The set defined by $x^2 – y^2 = 0$ is not an embedded submanifold, because it is the union of the lines $y=x$ and $y=-x$, and is therefore not locally Euclidean at the origin. To prove that no neighborhood of the origin is homeomorphic to an open interval, observe that any open interval splits into exactly two connected components when a point is removed, but any neighborhood of the origin in the set $x^2 – y^2$ has at least four components after the point $(0,0)$ is removed.

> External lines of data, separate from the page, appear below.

(* ===== verification/Deploy.v ===== *)
(** * What an installation leaves behind

    The composition of the store client, the registry and the file transaction:
    after a successful installation every resolved package is registered in its
    released version. *)
From S2P Require Import Prelude RustStr Decimal Json Crates Errors Ids Manifest Waz Metadata Signing Store.
From S2P Require Import Registry Commit Opening Catalog Install.

(** The package is registered under its whole identity, in this version. *)
Definition installed_as (db : database) (id version : string) : Prop :=
  exists r, package db !! short_name id = Some r /\ identity r = id /\ row_version r = version.
(** ... with the digest of its archive. *)
Definition recorded (db : database) (id version digest : string) : Prop :=
  exists r, package db !! short_name id = Some r /\ identity r = id /\ row_version r = version /\
    package_sha256 r = Some digest.
Lemma recorded_installed db id version digest : recorded db id version digest -> installed_as db id version.
Proof. intros (r & Hr & Hid & Hv & _). by exists r. Qed.

Section deploy.
Context `{DhttpHome, SerdeJson, UrlCrates, Sha2, Base64, Wasmparser, Oas3, X509, AccessControl, Webpki, ZipCrate, StoreEndpoint}.
Variable root_der : string.
Variable now : Z.
Variable load_lib : string -> string -> Result openapi.

Lemma identity_new_row n id api previous : valid_id id = Ok tt -> identity (new_row n id api previous) = id.
Proof.
  intros Hv. unfold identity. cbn. destruct (split_once "/" id) as [[author name]|] eqn:Hs.
  - by destruct (valid_id_split id author name Hv Hs) as (-> & _ & ->).
  - apply split_once_None in Hs. unfold short_name. by rewrite last_segment_no_sep.
Qed.

(** *** One package *)
Definition archive_digest (r : resource) : string := hex_lower (sha256 (r_bytes r)).
Definition released (r : resource) (version : string) (files : PackageFiles) : Prop :=
  as_str (r_proof r).["version"] = Some version /\ str_at (r_proof r) "package_sha256" = Some (archive_digest r) /\
  exists document, package_metadata files = Ok document /\ str_at document "version" = Some version.
Lemma authenticate_Ok names r a :
  authenticate root_der now names r = Ok a ->
  valid_id (r_id r) = Ok tt /\ short_name (r_id r) ∉ names /\ exists version, released r version (a_files a).
Proof.
  unfold authenticate. intros Ha. simplify_ok. match goal with p : string * string |- _ => destruct p as [author name] end. simplify_ok. simplify_bool.
  match goal with Hv : verify_release _ _ _ _ _ _ _ = Ok _ |- _ => apply verify_release_facts in Hv as (_ & Hdigest & _ & _ & Hrest) end.
  destruct Hrest as (at0 & files & document & Hat & _ & _ & Hread & Hdoc & _ & _ & Hver & _).
  cbn. split; [match goal with Hv : valid_id _ = Ok ?u |- _ => by destruct u end|].
  split; [by apply mem_false|]. eexists. split; [eassumption|]. split; [exact Hdigest|].
  exists document. split; [|done]. simplify_eq. congruence.
Qed.
Lemma evidence_version a proof metadata : str_at (evidence a proof metadata) "version" = str_at metadata "version".
Proof. unfold str_at, evidence. by rewrite !index_set_key_ne by done. Qed.
Lemma evidence_digest a proof metadata version :
  str_at metadata "version" = Some version -> str_at (evidence a proof metadata) "package_sha256" = str_at proof "package_sha256".
Proof.
  intros Hv. unfold str_at, evidence. rewrite index_set_key_ne by done.
  rewrite (index_set_key _ _ "version" _ version); [done|]. unfold str_at. by rewrite index_set_key_ne.
Qed.

Lemma short_name_identity db n r : db_ok db -> package db !! n = Some r -> short_name (identity r) = n.
Proof.
  intros Hok Hr. destruct (ok_names _ Hok _ _ Hr) as [<- Hc]. unfold identity.
  destruct (row_author r); [by apply short_name_qualified|]. unfold short_name. by apply last_segment_no_sep.
Qed.
Lemma registered_metadata_Ok db id current version digest :
  db_ok db -> registered_metadata db id = Ok current -> str_at current "version" = Some version ->
  str_at current "package_sha256" = Some digest -> recorded db id version digest.
Proof.
  intros Hok. unfold registered_metadata. intros Hm Hver Hdigest. simplify_ok.
  match goal with Hf : find _ _ = Some ?r |- _ => apply find_some in Hf as [Hin Hid]; rename r into row0 end.
  apply String.eqb_eq in Hid. apply list_elem_of_In, list_elem_of_fmap in Hin as ([n row1] & Heq & Hin). cbn in Heq. subst row1.
  apply elem_of_map_to_list in Hin. exists row0. rewrite <- Hid, (short_name_identity db n) by done.
  split; [done|]. split; [done|]. unfold str_at in Hver, Hdigest.
  destruct (has_app row0); rewrite ?index_set_key_ne in Hver, Hdigest by done;
    (split; [by injection Hver|]); cbn in Hdigest; by destruct (package_sha256 row0).
Qed.

(** Version and digest in the metadata of a change. *)
Definition released_as (metadata : json) (version digest : string) : Prop :=
  str_at metadata "version" = Some version /\ str_at metadata "package_sha256" = Some digest.
(** The change of a resource, or [None] when it is installed as it is. *)
Definition outcome (db : database) (r : resource) (version : string) (o : option change) : Prop :=
  match o with
  | Some c => c_id c = r_id r /\ released_as (c_metadata c) version (archive_digest r)
  | None => recorded db (r_id r) version (archive_digest r)
  end.
Lemma decide_package_outcome s is_root r a o version :
  db_ok (st_db s) -> released r version (a_files a) ->
  decide_package root_der now s is_root r a = Ok o -> outcome (st_db s) r version o.
Proof.
  intros Hok (_ & Hdigest & document & Hdoc & Hver). unfold decide_package. rewrite Hdoc. intros Hd.
  assert (released_as (evidence a (r_proof r) document) version (archive_digest r)) as Hev
    by (split; [by rewrite evidence_version|by erewrite evidence_digest]).
  simplify_ok. destruct (_ && _) eqn:Hreuse; simplify_ok; [|by split].
  apply andb_true_iff in Hreuse as [_ Hreuse].
  destruct (registered_metadata (st_db s) (r_id r)) as [current|[]] eqn:Hm; try done; simplify_ok.
  unfold reusable in Hreuse. simplify_bool. cbn. destruct Hev as [Hv He]. unfold str_at in *.
  eapply registered_metadata_Ok; [done|done|..]; unfold str_at; [rewrite <- Hv|rewrite <- He];
    repeat match goal with Hj : json_eqb _ _ = true |- _ => apply json_eqb_eq in Hj; rewrite ?Hj; clear Hj end; done.
Qed.

(** *** The loop over the packages *)
(** The package is changed to its release, or left as it is. *)
Definition settled (db : database) (new : list change) (r : resource) : Prop :=
  valid_id (r_id r) = Ok tt /\ exists version, str_at (r_proof r) "version" = Some version /\
    ((exists c, c ∈ new /\ c_id c = r_id r /\ released_as (c_metadata c) version (archive_digest r)) \/
     (recorded db (r_id r) version (archive_digest r) /\ short_name (r_id r) ∉ map (short_name ∘ c_id) new)).
Lemma settled_cons db (o : option change) new r :
  settled db new r -> (forall c, o = Some c -> short_name (c_id c) <> short_name (r_id r)) ->
  settled db (option_list o ++ new) r.
Proof.
  intros (Hv & version & Hver & Hs) Ho. split; [done|]. exists version. split; [done|].
  destruct Hs as [(c & Hc & Hid)|[Hi Hn]].
  - left. exists c. split; [apply elem_of_app; by right|done].
  - right. split; [done|]. rewrite map_app, elem_of_app. intros [Hin|]; [|done].
    destruct o as [c|]; cbn in Hin; [|by apply not_elem_of_nil in Hin].
    apply list_elem_of_singleton in Hin. by apply (Ho c).
Qed.

Lemma admit_packages_settled io s names changed packages crls out :
  db_ok (st_db s) ->
  admit_packages root_der now io s names changed packages = (crls, Ok out) ->
  exists new, out = changed ++ new /\ NoDup (map (short_name ∘ c_id) new) /\
    (forall c, c ∈ new -> valid_id (c_id c) = Ok tt /\ short_name (c_id c) ∉ names) /\
    Forall (fun r => short_name (r_id r) ∉ names /\ settled (st_db s) new r) packages.
Proof.
  revert s names changed. induction packages as [|r packages IH]; intros s names changed Hok Ha; cbn in Ha.
  { injection Ha as _ ->. exists []. rewrite app_nil_r. split_and!; [done|constructor|by intros c ?%not_elem_of_nil|constructor]. }
  destruct (authenticate _ _ _ _) as [a|] eqn:Hau; [|done].
  apply authenticate_Ok in Hau as (Hvalid & Hfresh & version & Hrel).
  destruct (check_revocations _ _ _ _ _) as [crls' [u|]]; [|done].
  destruct (decide_package _ _ _ _ _ _) as [o|] eqn:Hd; [|done].
  pose proof (decide_package_outcome _ _ _ _ _ _ Hok Hrel Hd) as Ho. cbn [st_db set_crls] in Ho.
  assert (forall c, o = Some c -> c_id c = r_id r) as Hid by (intros c ->; by destruct Ho).
  apply IH in Ha as (new & -> & Hnd & Hnew & Hall); [|done]. cbn [st_db set_crls] in Hall.
  exists (option_list o ++ new). split; [by rewrite <- app_assoc|].
  assert (short_name (r_id r) ∉ map (short_name ∘ c_id) new) as Hself.
  { intros (c & Hc & Hin)%list_elem_of_In%in_map_iff. apply list_elem_of_In in Hin.
    apply (proj2 (Hnew c Hin)). cbn in Hc. rewrite Hc. left. }
  split_and!.
  - rewrite map_app. destruct o as [c|]; cbn; [|done]. rewrite (Hid c eq_refl). by constructor.
  - intros c [Hin|Hin]%elem_of_app.
    + destruct o as [c'|]; cbn in Hin; [|by apply not_elem_of_nil in Hin].
      apply list_elem_of_singleton in Hin as ->. by rewrite (Hid c' eq_refl).
    + destruct (Hnew c Hin) as [Hv Hn]. split; [done|]. intros Hc. apply Hn. by right.
  - constructor.
    + split; [done|]. split; [done|]. exists version. split; [apply Hrel|]. unfold outcome in Ho.
      destruct o as [c|]; cbn [option_list]; [left; exists c; split; [left|done]|right; by split].
    + eapply Forall_impl; [exact Hall|]. cbn. intros r' [Hn Hs]. split; [intros Hc; apply Hn; by right|].
      apply settled_cons; [done|]. intros c -> Heq. apply Hn. rewrite <- Heq, (Hid c eq_refl). left.
Qed.

(** *** The registry transaction *)
Lemma register_changes_installs changed db tx :
  db_ok db -> register_changes now changed db = Ok tx -> NoDup (map (short_name ∘ c_id) changed) ->
  forall c version digest, c ∈ changed -> valid_id (c_id c) = Ok tt -> released_as (c_metadata c) version digest ->
  recorded tx (c_id c) version digest.
Proof.
  intros Hok Hreg. destruct (delete_changed_dependencies changed db Hok) as (Hok1 & _).
  revert Hreg. unfold register_changes.
  generalize dependent (fold_left (fun db c => delete_dependencies (short_name (c_id c)) db) changed db). intros db1 Hok1.
  enough (forall tx', try_fold (save_change now) db1 changed = Ok tx' -> db_ok tx' /\
    (NoDup (map (short_name ∘ c_id) changed) -> forall c version digest, c ∈ changed -> valid_id (c_id c) = Ok tt ->
      released_as (c_metadata c) version digest -> recorded tx' (c_id c) version digest)) as Hgen
    by (intros Hreg; by apply Hgen).
  apply (try_fold_ind _ (fun pre d => db_ok d /\ (NoDup (map (short_name ∘ c_id) pre) -> forall c version digest, c ∈ pre ->
    valid_id (c_id c) = Ok tt -> released_as (c_metadata c) version digest -> recorded d (c_id c) version digest))).
  { split; [done|]. by intros _ c v g ?%not_elem_of_nil. }
  intros pre c d d' [Hd Hin] Hs. destruct (save_registration_facts _ _ _ _ _ _ Hd Hs) as (Hd' & Hp & _).
  split; [done|]. rewrite map_app. intros (Hnd & Hdis & _)%NoDup_app c' version digest [Hc| ->%list_elem_of_singleton]%elem_of_app Hv Hver.
  - destruct (Hin Hnd c' version digest Hc Hv Hver) as (r & Hr & Hrest). exists r. split; [|done].
    rewrite Hp, lookup_insert_ne; [done|]. intros Heq. apply (Hdis (short_name (c_id c'))).
    + apply list_elem_of_In, (in_map (short_name ∘ c_id)), list_elem_of_In, Hc.
    + cbn. rewrite <- Heq. left.
  - eexists. rewrite Hp, lookup_insert_eq. split; [done|]. split; [by apply identity_new_row|].
    cbn. destruct Hver as [Hver Hdigest]. unfold unwrap_str. unfold str_at in *. by rewrite Hver.
Qed.

Lemma only_changes_recorded names db db' id version digest :
  only_changes names db db' -> short_name id ∉ names -> recorded db id version digest -> recorded db' id version digest.
Proof. intros Ho Hn (r & Hr & Hi). exists r. by rewrite (proj1 (Ho _ Hn)). Qed.
Lemma opened_recorded db db' id version digest : opened db db' -> recorded db' id version digest <-> recorded db id version digest.
Proof. intros [(Hp & _) _]%opened_ok. unfold recorded. by rewrite Hp. Qed.

(** Every package of the list ends up registered in its released version, with
    the digest of the archive it came in. *)
Definition deployed (db : database) (r : resource) : Prop :=
  exists version, str_at (r_proof r) "version" = Some version /\ recorded db (r_id r) version (archive_digest r).
Lemma install_packages_deploys io s packages s' :
  db_ok (st_db s) -> install_packages root_der now load_lib io s packages = (s', Ok tt) ->
  db_ok (st_db s') /\ Forall (deployed (st_db s')) packages /\ owners_kept (st_db s) (st_db s') /\
  only_changes (map (short_name ∘ r_id) packages) (st_db s) (st_db s').
Proof.
  intros Hok0 (db & Hopen & (crls & changed & ps & Hadm & Hreg & _)%install_opened_Ok)%install_packages_Ok.
  assert (db_ok db) as Hok by (apply opened_ok in Hopen as [_ ?]; auto). cbn [st_db set_db] in Hreg.
  assert (Hreg' := Hreg). apply register_changes_ok in Hreg' as (Hok' & Hown & Honly); [|done].
  pose proof (admit_packages_only _ _ _ _ _ _ _ _ _ _ Hadm eq_refl Honly) as Honly'.
  apply admit_packages_settled in Hadm as (new & -> & Hnd & Hnew & Hall); [|done]. cbn [app st_db set_db] in *.
  split_and!; [done| |by eapply opened_owners|by eapply opened_only_changes].
  eapply Forall_impl; [exact Hall|]. cbn. intros r (_ & Hv & version & Hver & Hs). exists version. split; [done|].
  destruct Hs as [(c & Hc & Hid & Hcv)|[Hi Hn]].
  - rewrite <- Hid in Hv |- *. eauto using register_changes_installs.
  - eauto using only_changes_recorded.
Qed.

The set $x^3-y^2 = 0$ is an embedded topological submanifold, but it is not a smooth submanifold, since the embedding is not an immersion. There are many ways to prove that this set is not a smooth embedded submanifold, but one possibility is to observe that any smooth embedded curve in $\mathbb{R}^2$ must locally be of the form $y = f(x)$ or $x = f(y)$, where $f$ is some differentiable function. (This follows from the local characterization of smooth embedded submanifolds as level sets of submersions, together with the Implicit Function Theorem.) The given curve does not have this form, so it cannot be a smooth embedded submanifold.

The set given by $(x^2+y^2)(x^2+y^2-1)=0$ is an embedded submanifold in $\mathbb R^2$
but it has components of different dimension and so I guess the map does not have constant rank on the set, but I haven’t checked.